AS MOSCAS DO HORIZONTE
Sob a escuridão das estrelas.
As moscas de asas largas encontram os caminhos:
espalham as patas frescas
através das luzes e dos mistérios da imagem salgada.
Na noite de quebrar o fogo do barco:
a asa esquerda desliza sobre a paisagem imunda
a asa direita — aberta sobre os horizontes
e as fronteiras obscuras
vai rompendo os desejos dos corpos translúcidos.
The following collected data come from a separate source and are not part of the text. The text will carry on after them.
(** * dhammer: the DHCPv4 handler (handler/dhcpv4.go)

    A shallow embedding of [HandlerDhcpV4]: the bounded input queue, the
    body of the [Run] loop (reply classification, REQUEST/DECLINE and
    RELEASE/INFORM synthesis on the long-lived layer templates, lease
    bookkeeping), the ARP defender and [DeInit].

    Conventions.
    - A Go byte is a [Byte.byte]; [net.IP], [net.HardwareAddr] and option
      payloads are byte lists (a nil slice and an empty slice are both [[]]).
    - Wider machine integers are [Z]; conversions that truncate are written
      out with [mod].
    - A run-time panic is the [Panic] outcome of the [M] monad.
    - Calls to collaborators (statistics, transmission, error sink, netlink)
      are recorded, in order, in the [trace] of the run state; what the
      call returns to the handler comes from the environment [Env].
    - The bytes handed to [sendPayload] are represented by the layer stack
      that was handed to [gopacket.SerializeLayers], as it stood at that
      moment. What gopacket itself fills in while serializing (lengths and
      checksums, under FixLengths and ComputeChecksums) is not part of the
      model; nor is a serialization error, which the handler ignores.
    - [Run] is the only reader of the input queue and the only writer of
      the lease table and the templates; it is modelled on the list of
      messages it dequeues, [ReceiveMessage] on the queue alone. *)

From Stdlib Require Import ZArith List Bool Lia.
From Stdlib Require Import Strings.Byte Strings.Ascii.
From stdpp Require Import base option list strings gmap pretty.

Open Scope Z_scope.

(** ** Go values *)

Definition IP := list byte.
Definition HardwareAddr := list byte.
Definition Timestamp := Z.
Definition error := string.

(** [net.IPv4(a, b, c, d)]: the 16-byte form with the IPv4-in-IPv6 prefix. *)
Definition v4InV6Prefix : list byte :=
  [x00; x00; x00; x00; x00; x00; x00; x00; x00; x00; xff; xff].

Definition net_IPv4 (a b c d : byte) : IP := v4InV6Prefix ++ [a; b; c; d].

(** The ways the handler's code can panic. *)
Inductive GoPanic :=
| IndexOutOfRange
| NilInterfaceConversion
| SendOnClosedChannel.

Inductive Result (A : Type) :=
| Ok (a : A)
| Panic (why : GoPanic).
Arguments Ok {A} a.
Arguments Panic {A} why.

(** ** gopacket layers (the fields the handler reads or writes) *)

Module layers.

(** [layers.DHCPOpt] is a byte. *)
Definition DHCPOptPad : byte := x00.
Definition DHCPOptRequestIP : byte := x32.   (* 50 *)
Definition DHCPOptMessageType : byte := x35. (* 53 *)
Definition DHCPOptServerID : byte := x36.    (* 54 *)
Definition DHCPOptEnd : byte := xff.         (* 255 *)

(** [layers.DHCPMsgType] is a byte. *)
Definition DHCPMsgTypeOffer : byte := x02.
Definition DHCPMsgTypeRequest : byte := x03.
Definition DHCPMsgTypeDecline : byte := x04.
Definition DHCPMsgTypeAck : byte := x05.
Definition DHCPMsgTypeNak : byte := x06.
Definition DHCPMsgTypeRelease : byte := x07.
Definition DHCPMsgTypeInform : byte := x08.

Definition DHCPOpRequest : Z := 1.
Definition LinkTypeEthernet : Z := 1.
Definition EthernetTypeIPv4 : Z := 0x0800.
Definition EthernetTypeARP : Z := 0x0806.
Definition ARPRequest : Z := 1.
Definition ARPReply : Z := 2.

Definition EthernetBroadcast : HardwareAddr := [xff; xff; xff; xff; xff; xff].

Record DHCPOption := {
  opt_Type : byte;
  opt_Length : Z;
  opt_Data : list byte;
}.

(** The zero value of [DHCPOption]: what [make] and a fresh array hold. *)
Definition zeroOption : DHCPOption :=
  {| opt_Type := x00; opt_Length := 0; opt_Data := [] |}.

(** [layers.NewDHCPOption]: the length is [uint8(len(data))]. *)
Definition NewDHCPOption (t : byte) (data : list byte) : DHCPOption :=
  {| opt_Type := t;
     opt_Length := Z.of_nat (length data) mod 256;
     opt_Data := data |}.

Record Ethernet := {
  eth_SrcMAC : HardwareAddr;
  eth_DstMAC : HardwareAddr;
  eth_EthernetType : Z;
  eth_Length : Z;
}.

Record IPv4 := {
  ip_Version : Z;
  ip_TTL : Z;
  ip_Protocol : Z;
  ip_SrcIP : IP;
  ip_DstIP : IP;
}.

(** [udp_pseudoheader] is the network layer registered with
    [SetNetworkLayerForChecksum]; the checksum of the serialized UDP
    header is computed over its addresses. *)
Record UDP := {
  udp_SrcPort : Z;
  udp_DstPort : Z;
  udp_pseudoheader : option IPv4;
}.

Record DHCPv4 := {
  dhcp_Operation : Z;
  dhcp_HardwareType : Z;
  dhcp_HardwareLen : Z;
  dhcp_Xid : Z;
  dhcp_Flags : Z;
  dhcp_ClientIP : IP;
  dhcp_YourClientIP : IP;
  dhcp_NextServerIP : IP;
  dhcp_RelayAgentIP : IP;
  dhcp_ClientHWAddr : HardwareAddr;
  dhcp_Options : list DHCPOption;
}.

Record ARP := {
  arp_AddrType : Z;
  arp_Protocol : Z;
  arp_HwAddressSize : Z;
  arp_ProtAddressSize : Z;
  arp_Operation : Z;
  arp_SourceHwAddress : list byte;
  arp_SourceProtAddress : list byte;
  arp_DstHwAddress : list byte;
  arp_DstProtAddress : list byte;
}.

Inductive Layer :=
| LEthernet (e : Ethernet)
| LIPv4 (i : IPv4)
| LUDP (u : UDP)
| LDHCPv4 (d : DHCPv4)
| LARP (a : ARP).

(** Field updates, as the handler assigns them on the shared template. *)
Definition set_Xid (x : Z) (d : DHCPv4) : DHCPv4 :=
  {| dhcp_Operation := dhcp_Operation d; dhcp_HardwareType := dhcp_HardwareType d;
     dhcp_HardwareLen := dhcp_HardwareLen d; dhcp_Xid := x;
     dhcp_Flags := dhcp_Flags d; dhcp_ClientIP := dhcp_ClientIP d;
     dhcp_YourClientIP := dhcp_YourClientIP d; dhcp_NextServerIP := dhcp_NextServerIP d;
     dhcp_RelayAgentIP := dhcp_RelayAgentIP d; dhcp_ClientHWAddr := dhcp_ClientHWAddr d;
     dhcp_Options := dhcp_Options d |}.

Definition set_Flags (f : Z) (d : DHCPv4) : DHCPv4 :=
  {| dhcp_Operation := dhcp_Operation d; dhcp_HardwareType := dhcp_HardwareType d;
     dhcp_HardwareLen := dhcp_HardwareLen d; dhcp_Xid := dhcp_Xid d;
     dhcp_Flags := f; dhcp_ClientIP := dhcp_ClientIP d;
     dhcp_YourClientIP := dhcp_YourClientIP d; dhcp_NextServerIP := dhcp_NextServerIP d;
     dhcp_RelayAgentIP := dhcp_RelayAgentIP d; dhcp_ClientHWAddr := dhcp_ClientHWAddr d;
     dhcp_Options := dhcp_Options d |}.

Definition set_ClientIP (a : IP) (d : DHCPv4) : DHCPv4 :=
  {| dhcp_Operation := dhcp_Operation d; dhcp_HardwareType := dhcp_HardwareType d;
     dhcp_HardwareLen := dhcp_HardwareLen d; dhcp_Xid := dhcp_Xid d;
     dhcp_Flags := dhcp_Flags d; dhcp_ClientIP := a;
     dhcp_YourClientIP := dhcp_YourClientIP d; dhcp_NextServerIP := dhcp_NextServerIP d;
     dhcp_RelayAgentIP := dhcp_RelayAgentIP d; dhcp_ClientHWAddr := dhcp_ClientHWAddr d;
     dhcp_Options := dhcp_Options d |}.

Definition set_RelayAgentIP (a : IP) (d : DHCPv4) : DHCPv4 :=
  {| dhcp_Operation := dhcp_Operation d; dhcp_HardwareType := dhcp_HardwareType d;
     dhcp_HardwareLen := dhcp_HardwareLen d; dhcp_Xid := dhcp_Xid d;
     dhcp_Flags := dhcp_Flags d; dhcp_ClientIP := dhcp_ClientIP d;
     dhcp_YourClientIP := dhcp_YourClientIP d; dhcp_NextServerIP := dhcp_NextServerIP d;
     dhcp_RelayAgentIP := a; dhcp_ClientHWAddr := dhcp_ClientHWAddr d;
     dhcp_Options := dhcp_Options d |}.

Definition set_ClientHWAddr (a : HardwareAddr) (d : DHCPv4) : DHCPv4 :=
  {| dhcp_Operation := dhcp_Operation d; dhcp_HardwareType := dhcp_HardwareType d;
     dhcp_HardwareLen := dhcp_HardwareLen d; dhcp_Xid := dhcp_Xid d;
     dhcp_Flags := dhcp_Flags d; dhcp_ClientIP := dhcp_ClientIP d;
     dhcp_YourClientIP := dhcp_YourClientIP d; dhcp_NextServerIP := dhcp_NextServerIP d;
     dhcp_RelayAgentIP := dhcp_RelayAgentIP d; dhcp_ClientHWAddr := a;
     dhcp_Options := dhcp_Options d |}.

Definition set_Options (o : list DHCPOption) (d : DHCPv4) : DHCPv4 :=
  {| dhcp_Operation := dhcp_Operation d; dhcp_HardwareType := dhcp_HardwareType d;
     dhcp_HardwareLen := dhcp_HardwareLen d; dhcp_Xid := dhcp_Xid d;
     dhcp_Flags := dhcp_Flags d; dhcp_ClientIP := dhcp_ClientIP d;
     dhcp_YourClientIP := dhcp_YourClientIP d; dhcp_NextServerIP := dhcp_NextServerIP d;
     dhcp_RelayAgentIP := dhcp_RelayAgentIP d; dhcp_ClientHWAddr := dhcp_ClientHWAddr d;
     dhcp_Options := o |}.

Definition set_pseudoheader (i : IPv4) (u : UDP) : UDP :=
  {| udp_SrcPort := udp_SrcPort u; udp_DstPort := udp_DstPort u;
     udp_pseudoheader := Some i |}.

End layers.
Import layers.

(** ** gopacket.Packet: the decoded layers of a received frame *)

Definition Packet := list Layer.

(** [p.Layer(t)] returns the first layer of type [t], or nil. *)
Fixpoint Layer_Ethernet (p : Packet) : option Ethernet :=
  match p with
  | [] => None
  | LEthernet e :: _ => Some e
  | _ :: q => Layer_Ethernet q
  end.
São as chamas da minha terra húmida— essas moscas
nuas como os pássaros da rua estagnada.
|
DIMENSÃO – REVISTA INTERNACIONAL DE POESIA. ANO XII. No. 22. Editor Guido Bilharino. Uberaba, MG: 1992. 147 p.
Ex. biblioteca de Antonio Miranda
AS MERCADORIAS
QUE DESLIZAM
NA RUA PÚBLICA
Os meus olhos passavam os dia a tocar
os cânticos
os violinos
que se inclinavam para a saúde das aves.
Na cadeia do dia ficavam os pássaros da noite.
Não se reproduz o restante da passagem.